NYSG and G/FLRPC will present the Village board with a summary of the workshop outcomes for municipal consideration, including top actions expressed as rough project concepts with potential funding sources.
“Going forward, we will review the workshop recommendations for actions we can take to put us in a much better position to deal with future events,” said Sodus Point Mayor Dave McDowell.
“The workshop interaction definitely created a sense of optimism that in the future we will be out in front of rising waters with actions ready to prevent the water from coming on shore and before our streets are flooded,” he added.
More Info: New York Sea Grant
New York Sea Grant (NYSG), a cooperative program of Cornell University
and the State University of New York (SUNY), is one of 33 university-based
programs under the National Oceanic and Atmospheric Administration’s
National Sea Grant College Program.
Since 1971, NYSG has represented a statewide network of integrated
research, education and extension services promoting coastal community
economic vitality, environmental sustainability and citizen awareness
and understanding about the State’s marine and Great Lakes resources.
Through NYSG’s efforts, the combined talents of university scientists
and extension specialists help develop and transfer science-based
information to many coastal user groups—businesses and industries,
federal, state and local government decision-makers and agency managers,
educators, the media and the interested public.

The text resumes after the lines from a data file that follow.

(* ===== verification/GenConfig.v ===== *)
(** * The engine's configuration

    [Generate] of [src/internal/generator/singbox.go] and the probe inbound of [probe.go], over the
    renderers of single connections ([Renderer], which [GenOutbound] implements): outbounds, endpoints
    and plugins, inbounds, route, DNS plane, cache, the 1.14 schema and the operator's override. Case
    folding, [decode] (JSON) and the hash of the probe password are arguments. *)
From S2P Require Import Prelude Util GoStrings GoText Netip Model Faults Dns Validate PbrLists Pbr.
From S2P Require Import Json GenSplit GenRoute GenOutbound GenDns Override.
Local Open Scope Z_scope.

Definition basePluginPort : Z := 17900.
Definition ByeDPIUID : Z := 65530.

Record Options := mkOptions {
  MixedPort : Z; ProbePort : Z; o_ClashAddr : string; o_ClashSecret : string; TunEnabled : bool; TunMTU : Z;
  TunAddr : string; CacheFile : string; RuleSetDetour : string; Hybrid : bool; KernelExcludeV4 : list string;
  KernelExcludeV6 : list string; NDMPolicies : gmap string Z; CoreVersion : string; o_CoreOverride : string
}.
Record Plugin := mkPlugin { pl_Endpoint : Endpoint; SOCKSPort : Z }.
Record Result := mkResult { Config : obj; Plugins : list Plugin }.
Inductive gen_error := BadProfile (f : fault) | BadEndpoint (id : string) (why : render_error) | PolicyNotRead (name : string) | BadOverride (e : override_error).
Definition tag_error {E A} (f : E -> gen_error) (m : E + A) : gen_error + A := match m with inl e => inl (f e) | inr a => inr a end.

(** ** The probe inbound *)
Section probe.
Context (sha256 : bytes -> bytes).
Definition ProbeUser (tag : string) : string := "x-" +:+ tag.
Definition hex_byte (b : Z) : bytes := [hex_digit (b / 16); hex_digit (b mod 16)].
Definition ProbePassword (clashSecret : string) : string :=
  unstr (concat (hex_byte <$> take 16 (sha256 (str "wayhop-probe-in" ++ 0 :: str clashSecret)))).
Definition obj_tags (l : list obj) : list string := filter (fun t => t <> "") ((fun o => get_str o "tag") <$> l).
Definition probeExitTags (outbounds endpoints : list obj) : list string := obj_tags outbounds ++ obj_tags endpoints.
Definition probeInbound (port : Z) (secret : string) (tags : list string) : option obj :=
  if (port <=? 0) || nil tags then None
  else Some (object [("type", AString "mixed"); ("tag", AString ProbeInboundTag); ("listen", AString "127.0.0.1");
    ("listen_port", AInt port);
    ("users", AMaps ((fun t => object [("username", AString (ProbeUser t)); ("password", AString (ProbePassword secret))]) <$> tags))]).
Definition probe_rule (t : string) : obj :=
  object [("inbound", AStrings [ProbeInboundTag]); ("auth_user", AStrings [ProbeUser t]); ("action", AString "route"); ("outbound", AString t)].
Definition probeRules (port : Z) (secret : string) (tags : list string) : list obj :=
  match probeInbound port secret tags with None => [] | Some _ => probe_rule <$> tags end.
Definition ProbeFor (port : Z) (secret : string) (outbounds endpoints : list obj) : option obj * list obj :=
  let tags := probeExitTags outbounds endpoints in (probeInbound port secret tags, probeRules port secret tags).
Definition isProbeRule (r : obj) : bool :=
  match r !! "inbound" with
  | Some (AStrings l) => bool_decide (l = [ProbeInboundTag])
  | Some (AList [AString s]) => bool_decide (s = ProbeInboundTag)
  | _ => false
  end.
Definition LeadingProbeRules (cfg : obj) : nat :=
  (fix go (l : list obj) : nat := match l with r :: l => if isProbeRule r then S (go l) else 0%nat | [] => 0%nat end)
    (forEachObject (default ∅ (as_object (cfg !! "route")) !! "rules")).

(** ** Outbounds, endpoints, plugins *)
Section generate.
Context (unicode_lower unicode_upper : bytes -> bytes) (unicode_fold : bytes -> bytes -> bool).
Context (proto_problem : Endpoint -> option string) (decode : string -> option (any * bool)).
Context {R : Renderer}.

Record emitted := mkEmitted { em_out : list obj; em_end : list obj; em_plug : list Plugin }.
#[export] Instance eta_emitted : Eta emitted := fun st => mkEmitted (em_out st) (em_end st) (em_plug st).
Definition direct_outbound : obj := object [("type", AString "direct"); ("tag", AString OutboundDirect)].
Definition bound_outbound (id iface : string) : obj :=
  object [("type", AString "direct"); ("tag", AString id); ("bind_interface", AString iface)].
Definition socks_outbound (id : string) (port : Z) : obj :=
  object [("type", AString "socks"); ("tag", AString id); ("server", AString "127.0.0.1"); ("server_port", AInt port); ("version", AString "5")].
Definition emit (opts : Options) (omit : string -> bool) (st : emitted) (e : Endpoint) : gen_error + emitted :=
  let put ob := st <| em_out := em_out st ++ [ob] |> in
  if negb (ep_Enabled e) then inr st
  else if bool_decide (ep_Engine e = EngineAmneziaWG) then
    let st' := if omit (ep_ID e) then st else put (bound_outbound (ep_ID e) (AWGIface (ep_ID e))) in
    inr (st' <| em_plug := em_plug st ++ [mkPlugin e 0] |>)
  else if bool_decide (ep_Engine e = EngineExternal) then
    inr (if omit (ep_ID e) then st else put (bound_outbound (ep_ID e) (get_str (ep_Params e) "interface")))
  else if negb (bool_decide (ep_Engine e = EngineSingBox)) then
    let port := basePluginPort + Z.of_nat (length (em_plug st)) in
    inr ((put (socks_outbound (ep_ID e) port)) <| em_plug := em_plug st ++ [mkPlugin e port] |>)
  else if bool_decide (ep_Protocol e ∈ [ProtoOpenVPN; ProtoOpenConnect]) then
    ep ← tag_error (BadEndpoint (ep_ID e))
           ((if bool_decide (ep_Protocol e = ProtoOpenConnect) then openconnectEndpointFor else openvpnEndpointFor) e (CoreVersion opts));
    inr (st <| em_end := em_end st ++ [ep] |>)
  else if bool_decide (ep_Protocol e = ProtoWireGuard) then
    ep ← tag_error (BadEndpoint (ep_ID e)) (endpointFor e);
    inr (st <| em_end := em_end st ++ [ep] |>)
  else
    _ ← refuse (bool_decide (ep_Protocol e = ProtoSnell) && negb (bool_decide (CoreVersion opts = ""))
                && (coreMinor (CoreVersion opts) <? snellMinMinor))
          (BadEndpoint (ep_ID e) (CoreTooOld "Snell" (first_line (CoreVersion opts))));
    ob ← tag_error (BadEndpoint (ep_ID e)) (OutboundForCore e (CoreVersion opts));
    inr (put ob).
Definition omit_group (p : Profile) (hybrid : bool) (reachable : gset string) (g : Group) : bool :=
  hybrid && kernelEgress p (gr_ID g) && negb (bool_decide (gr_ID g ∈ reachable)).
Definition kept_groups (p : Profile) (hybrid : bool) (reachable : gset string) : list Group :=
  filter (fun g => omit_group p hybrid reachable g = false) (Groups p).

(** ** Inbounds *)
Definition tun_inbound (opts : Options) (plugins : list Plugin) : obj :=
  let mtu := if TunMTU opts <=? 0 then 1500 else TunMTU opts in
  let addr := if bool_decide (TunAddr opts = "") then "172.31.3.1/30" else TunAddr opts in
  let addrs := addr :: (if Hybrid opts then [] else ["fdfe:dcba:9876::1/126"]) in
  let tun := object [("type", AString "tun"); ("tag", AString "tun-in"); ("address", AStrings addrs); ("mtu", AInt mtu);
                     ("auto_route", ABool true); ("auto_redirect", ABool true); ("stack", AString "system")] in
  let ex := KernelExcludeV4 opts ++ KernelExcludeV6 opts in
  let tun := set_if (Hybrid opts && negb (nil ex)) "route_exclude_address" (AStrings ex) tun in
  set_if (existsb (fun pl => bool_decide (ep_Engine (pl_Endpoint pl) = EngineByeDPI)) plugins) "exclude_uid" (AInts [ByeDPIUID]) tun.
Definition mixed_inbound (port : Z) : obj :=
  object [("type", AString "mixed"); ("tag", AString "mixed-in"); ("listen", AString "127.0.0.1"); ("listen_port", AInt port)].
(** The probe users' exits: none where a plugin listens on the probe's port. *)
Definition probe_tags (opts : Options) (outbounds endpoints : list obj) (plugins : list Plugin) : list string :=
  if (basePluginPort <=? ProbePort opts) && (ProbePort opts <? basePluginPort + Z.of_nat (length plugins)) then []
  else probeExitTags outbounds endpoints.
Definition inbounds (opts : Options) (plugins : list Plugin) (tags : list string) : list obj :=
  mixed_inbound (MixedPort opts) :: (if TunEnabled opts then [tun_inbound opts plugins] else [])
  ++ option_list (probeInbound (ProbePort opts) (o_ClashSecret opts) tags).

(** ** Route and DNS *)
Definition bypass_rule (bp : list string) : obj :=
  object [("ip_cidr", AStrings bp); ("action", AString "route"); ("outbound", AString OutboundDirect)].
Definition guards (p : Profile) (opts : Options) (tags : list string) : list obj :=
  probeRules (ProbePort opts) (o_ClashSecret opts) tags
  ++ (if TunEnabled opts then [object [("action", AString "sniff")]] else [])
  ++ (match endpointBypass p with [] => [] | bp => [bypass_rule bp] end).
Definition set_tags (sets : list obj) : gset string := list_to_set (obj_tags sets).
Definition dns_plane (p : Profile) (opts : Options) (sets : list obj) : option (obj * list obj) :=
  d ← DNS p;
  if dns_Enabled d then Some (dnsFrom unicode_lower p d (TunEnabled opts) (Hybrid opts) (CoreVersion opts) (set_tags sets)) else None.
Record routing := mkRouting { rt_route : obj; rt_sets : list obj; rt_dns : option obj; rt_guards : nat }.
Definition routing_of (p : Profile) (opts : Options) (tags : list string) : routing :=
  let '(route, geoSets, blockDefault) := routeFrom unicode_lower unicode_fold p (Hybrid opts) in
  let '(sets, listRules) := routingFrom unicode_lower unicode_fold p (Hybrid opts) (RuleSetDetour opts) in
  let sets := geoSets ++ sets in
  let plane := dns_plane p opts sets in
  let sets := sets ++ match plane with Some (_, dnsSets) => dnsSets | None => [] end in
  let route := set_if (negb (nil sets)) "rule_set" (AMaps sets) route in
  let gs := guards p opts tags in
  let rules := gs ++ as_objects (route !! "rules") ++ listRules ++ (if blockDefault then [blockAllRule] else []) in
  let route := set_if (negb (nil rules)) "rules" (AMaps rules) route in
  let route := match plane with
               | Some (block, _) =>
                   let rtag := dnsDefaultResolverTag unicode_lower block in
                   set_if (negb (bool_decide (rtag = ""))) "default_domain_resolver" (AMap (object [("server", AString rtag)])) route
               | None => route
               end in
  mkRouting route sets (fst <$> plane) (length gs).

(** ** The rest of the configuration *)
Definition cache_file (opts : Options) (dns : bool) : obj :=
  set_if dns "store_fakeip" (ABool true) (set_str "path" (CacheFile opts) (object [("enabled", ABool true)])).
Definition experimental (opts : Options) (cached dns : bool) : obj :=
  let exp := set_if (negb (bool_decide (o_ClashAddr opts = ""))) "clash_api"
    (AMap (object [("external_controller", AString (o_ClashAddr opts)); ("secret", AString (o_ClashSecret opts))])) ∅ in
  set_if cached "cache_file" (AMap (cache_file opts dns)) exp.
Definition assemble (opts : Options) (outbounds endpoints ins : list obj) (groupsEmitted : bool) (r : routing) : obj :=
  let dns := bool_decide (is_Some (rt_dns r)) in
  let cached := negb (nil (rt_sets r)) || groupsEmitted || dns in
  let cfg := object [("outbounds", AMaps outbounds)] in
  let cfg := set_if (negb (nil endpoints)) "endpoints" (AMaps endpoints) cfg in
  let cfg := <["route" := AMap (rt_route r)]> (<["inbounds" := AMaps ins]> cfg) in
  let cfg := match rt_dns r with Some block => <["dns" := AMap block]> cfg | None => cfg end in
  let cfg := <["log" := AMap (object [("level", AString "warn"); ("timestamp", ABool true)])]> cfg in
  let exp := experimental opts cached dns in
  set_if (negb (is_empty exp)) "experimental" (AMap exp) cfg.

(** Everything up to the schema fits. *)
Definition reachable_of (p : Profile) (opts : Options) : gset string := if Hybrid opts then hybridReachable unicode_lower p else ∅.
Record built := mkBuilt { bu_out : list obj; bu_end : list obj; bu_plug : list Plugin; bu_routing : routing; bu_config : obj }.
Definition build (p : Profile) (opts : Options) : gen_error + built :=
  _ ← match Validate.Validate unicode_lower unicode_upper proto_problem p with Some f => inl (BadProfile f) | None => inr tt end;
  let reachable := reachable_of p opts in
  let omit id := Hybrid opts && negb (bool_decide (id ∈ reachable)) in
  st ← each (emit opts omit) (mkEmitted [direct_outbound] [] []) (Endpoints p);
  let groups := kept_groups p (Hybrid opts) reachable in
  policies ← tag_error PolicyNotRead (ndmPolicyOutbounds p (NDMPolicies opts));
  let outbounds := em_out st ++ (groupOutbound <$> groups) ++ policies in
  let tags := probe_tags opts outbounds (em_end st) (em_plug st) in
  let ins := inbounds opts (em_plug st) tags in
  let r := routing_of p opts tags in
  inr (mkBuilt outbounds (em_end st) (em_plug st) r (assemble opts outbounds (em_end st) ins (negb (nil groups)) r)).
Definition fit (opts : Options) (cfg : obj) : obj :=
  FitTUNToCore (if modernCore (CoreVersion opts) then applyModernCoreSchema cfg else cfg) (CoreVersion opts).
Definition Generate (p : Profile) (opts : Options) : gen_error + Result :=
  b ← build p opts;
  cfg ← tag_error BadOverride (ApplyCoreOverride decode (fit opts (bu_config b)) (o_CoreOverride opts) (rt_guards (bu_routing b)));
  inr (mkResult cfg (bu_plug b)).
End generate.
End probe.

The program maintains Great Lakes offices at Cornell University, SUNY
Buffalo, SUNY Oswego and the Wayne County Cooperative Extension office
in Newark. In the State's marine waters, NYSG has offices at Stony Brook
University in Long Island, Brooklyn College and Cornell Cooperative
Extension in NYC and Kingston in the Hudson Valley.
For updates on Sea Grant activities: www.nyseagrant.org has RSS, Facebook, Twitter, and YouTube links. NYSG offers a free e-list sign up via www.nyseagrant.org/nycoastlines for its flagship publication, NY Coastlines/Currents, which is published quarterly. Our program also produces an occasional e-newsletter,"NOAA Sea Grant's Social Media Review," via its blog, www.nyseagrant.org/blog.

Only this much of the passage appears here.